When Walter Benjamin wrote of art’s waning “aura” in his seminal 1935 essay, “The Work of Art in the Age of Mechanical Reproduction,” he was referring to the unique “presence in time and space” that is lost in the replicated image. In taking Benjamin’s concept as the title for his latest solo exhibition at Perrotin, Jens Fänge challenges his audience with a mind-bending conundrum: what does presence mean when time and space have no fixed reference point? What is the aura instantiated in his complex collages and assemblages, with their anachronisms and dizzying perspectives?
Often exploring the relations between people and architecture, Fänge’s surreal compositions hint at profuse art historical influences, from the darkened archways of Giorgio de Chirico and the steely portraits of Tamara de Lempicka to Georges Braque’s faceted forms and Wassily Kandinsky’s colourful intersecting shapes. Yet Fänge seldom incorporates overt references, deferring instead to the vague and generic. What we see are impressions of art historical tropes— snatches of geometric abstraction in the pattern on a figure’s jumper, a picture of a Renaissance-style infant Christ on the wall of a domestic interior. Disparate styles and genres collide and converge through these cleverly painted elements and frames within frames, locating the work at once everywhere and nowhere. The parlor game of spot- the-reference leads to dead ends in the reality of our cultural canon but draws us deeper into the diegesis, prompting us to dispense with the certainty that anyone we think we recognize even exists in the universe of Fänge’s characters.
Even more puzzling are the diffuse boundaries between subject and object, figure and ground. Although one might expect Fänge’s architectural settings to lend a solid structure to his compositions, they are more often characterized by paradox. Walls in the painted background melt in bleeding pools of ink and oil. The illusion of depth is undone by collaging miniature paintings on card or copper over corner seams and doorways. Fänge occasionally adds contrast by conflating interior and exterior, for example by including a painting of a tree or a facade inside a cramped room.
Fänge’s characters, meanwhile, are awkward occupants of these spaces. People are typically truncated and flattened, reduced to floating heads or partially painted bodies. These cut-outs intrude rather than inhabit, hovering like apparitions in stairwells and rooms, or opening stark voids amid densely patterned abstract backgrounds. Conversely, in works where the background has sparsely colored sections, a painted arm or tufts of hair might come to the fore while the rest of the person dissipates into the blank wall or floor.
Still other works rely on incongruities in scale to estrange characters from their settings, shrinking a room or facade so the legs of the overlaid figures dangle beyond the edge of the space, as if they are walking in front of an artificial backdrop. More disconcerting is when the architecture is superimposed onto the figure, as in works where characters’ eyes are eerily occluded by small images of an alcove or basement steps.
Looking at the multitude of overlapping elements in Fänge’s surreal compositions, it is impossible to parse their relative positions and associations.

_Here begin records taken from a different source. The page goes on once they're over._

(** The rounded decimal a positive quotient comes from: an integer numerator and
    denominator with more than [prec] digits of quotient. *)
Lemma ddiv_pos_shape a b : (0 < coef a)%Z → (0 < coef b)%Z →
  ∃ num den q' e, (0 < den)%Z ∧ (∃ r, ddiv_ctx prec a b = Ok r ∧ dval r == dval (dfix prec (Dec q' e))) ∧
    dval a * inject_Z den == inject_Z num * p10 e * dval b ∧
    (10 ^ prec * den <= num)%Z ∧
    ∀ n, (num <= n * den → q' <= n)%Z ∧ (n * den <= num → n <= q')%Z.
Proof.
  intros Ha Hb. unfold ddiv_ctx.
  rewrite (proj2 (Z.eqb_neq (coef b) 0)), (proj2 (Z.eqb_neq (coef a) 0)) by lia.
  rewrite !Z.abs_eq, !Z.sgn_pos by lia.
  set (shift := (ndigits (coef b) - ndigits (coef a) + prec + 1)%Z).
  set (num := (if 0 <=? shift then coef a * 10 ^ shift else coef a)%Z).
  set (den := (if 0 <=? shift then coef b else coef b * 10 ^ (- shift))%Z).
  eexists num, den, _, (dexp a - dexp b - shift)%Z.
  assert (0 < den)%Z as Hden.
  { unfold den. destruct (Z.leb_spec 0 shift); [done|]. pose proof (pow10_pos (- shift)). nia. }
  split_and!; [done| | | |by apply sticky_bounds].
  { eexists. split; [done|]. apply dfix_proper; [done|]. by rewrite strip_if_val, !Z.mul_1_l. }
  - assert (p10 (dexp a) == p10 (dexp a - dexp b - shift) * p10 shift * p10 (dexp b)) as E.
    { rewrite <- !p10_add. f_equiv. lia. }
    unfold dval, num, den. destruct (Z.leb_spec 0 shift).
    + rewrite E, (p10_Z shift), inject_Z_mult by done. ring.
    + rewrite inject_Z_mult, <- (p10_Z (- shift)), E by lia.
      assert (p10 (- shift) * p10 shift == 1) as E1.
      { rewrite <- p10_add. by replace (- shift + shift)%Z with 0%Z by lia. }
      transitivity (inject_Z (coef a) * p10 (dexp a - dexp b - shift) * inject_Z (coef b) *
        p10 (dexp b) * (p10 (- shift) * p10 shift)); [ring|]. rewrite E1. ring.
  - destruct (ndigits_spec (coef a)) as [Hla _]; [lia|].
    destruct (ndigits_spec (coef b)) as [_ Hhb]; [lia|].
    rewrite Z.abs_eq in Hla, Hhb by lia.
    pose proof (ndigits_pos (coef a)). pose proof (ndigits_pos (coef b)).
    unfold num, den. destruct (Z.leb_spec 0 shift).
    + assert (10 ^ prec * 10 ^ ndigits (coef b) = 10 ^ (ndigits (coef a) - 1) * 10 ^ shift)%Z as E.
      { rewrite <- !Z.pow_add_r by lia. f_equal. lia. }
      pose proof (pow10_pos prec ltac:(lia)). pose proof (pow10_pos shift ltac:(lia)). nia.
    + assert (10 ^ prec * (10 ^ ndigits (coef b) * 10 ^ (- shift)) = 10 ^ (ndigits (coef a) - 1))%Z as E.
      { rewrite <- !Z.pow_add_r by lia. f_equal. lia. }
      pose proof (pow10_pos prec ltac:(lia)). pose proof (pow10_pos (- shift) ltac:(lia)). nia.
Qed.

Lemma fits_unit r e : (Z.abs (coef r) < 10 ^ prec)%Z → p10 (prec + e) <= dval r → (e <= dexp r)%Z.
Proof.
  intros Hr Hv. apply Z.nlt_ge. intros Hlt.
  assert (dval r < p10 (prec + dexp r)) as Hc.
  { rewrite p10_add, p10_Z by lia. unfold dval. apply inject_scale_lt. lia. }
  pose proof (p10_le (prec + dexp r) (prec + e) ltac:(lia)). lra.
Qed.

Does the alcove-eye suggest a secret locked in the character’s mind? Does a person embracing a blank cut-out feel longing or loss? Is an upside-down man stuck beneath a giant female head a figment of her imagination?
These ambiguities derive from the free-associative circumstances of their creation. Invoking the undirected creativity of play, Fänge collates various painted backgrounds, materials, and cut-outs on the floor of his Stockholm studio and experiments with different chimerical configurations. Irregular shapes can be pieced together and painted to form a face; human cut-outs can be rotated to suggest peaceful repose or a headlong plummet. Fänge’s process is one of motion and transmogrification, and it is this boundless dynamism that is imprinted upon his dioramas. There are no conceptual or narrative strictures here, only tangled associations for the beholder to unravel according to their own projections of narrative logic. The works are enigmas even to the artist himself, a dissociation between the conscious and subconscious self that evokes what psychologist Kelly Bulkeley described as “the autonomous otherness of dreaming.”
The clearest sense of continuity stems from the recurrence of motifs. A room with an off-white door and tiled wall reappears with variations in palette, scale, and occupants. Near-identical people and animals populate multiple settings. More radically, the means by which characters enter the scene can alter: a group of friends in one assemblage are framed in a small picture-within-a-picture elsewhere, perhaps indicating an unseen photographer who captured the moment. These repetitions are like spatial-temporal footholds, allowing the viewer to organize the visual elements into a semi- coherent history in which people visit places, keep mementoes, and refurbish homes. Yet this is an unreliable history spun by conscious reasoning and subconscious instinct.
The intertextuality extends beyond the picture plane in Fänge’s exhibitions, where murals and custom carpets echo elements in the works. Aura features posters of a facade photographed from the artist’s studio, but digitally altered so the windows are blacked out like the panes in a displayed painting of a house. The viewers are thus invited to step into the unfolding dramas of his mysterious mises- en-scène. If Fänge’s works can be said to exude a kind of aura, it is one structured not by the materiality of the aesthetic experience but by the unstable logic of a half-remembered dream, elusive even as it manifests before us.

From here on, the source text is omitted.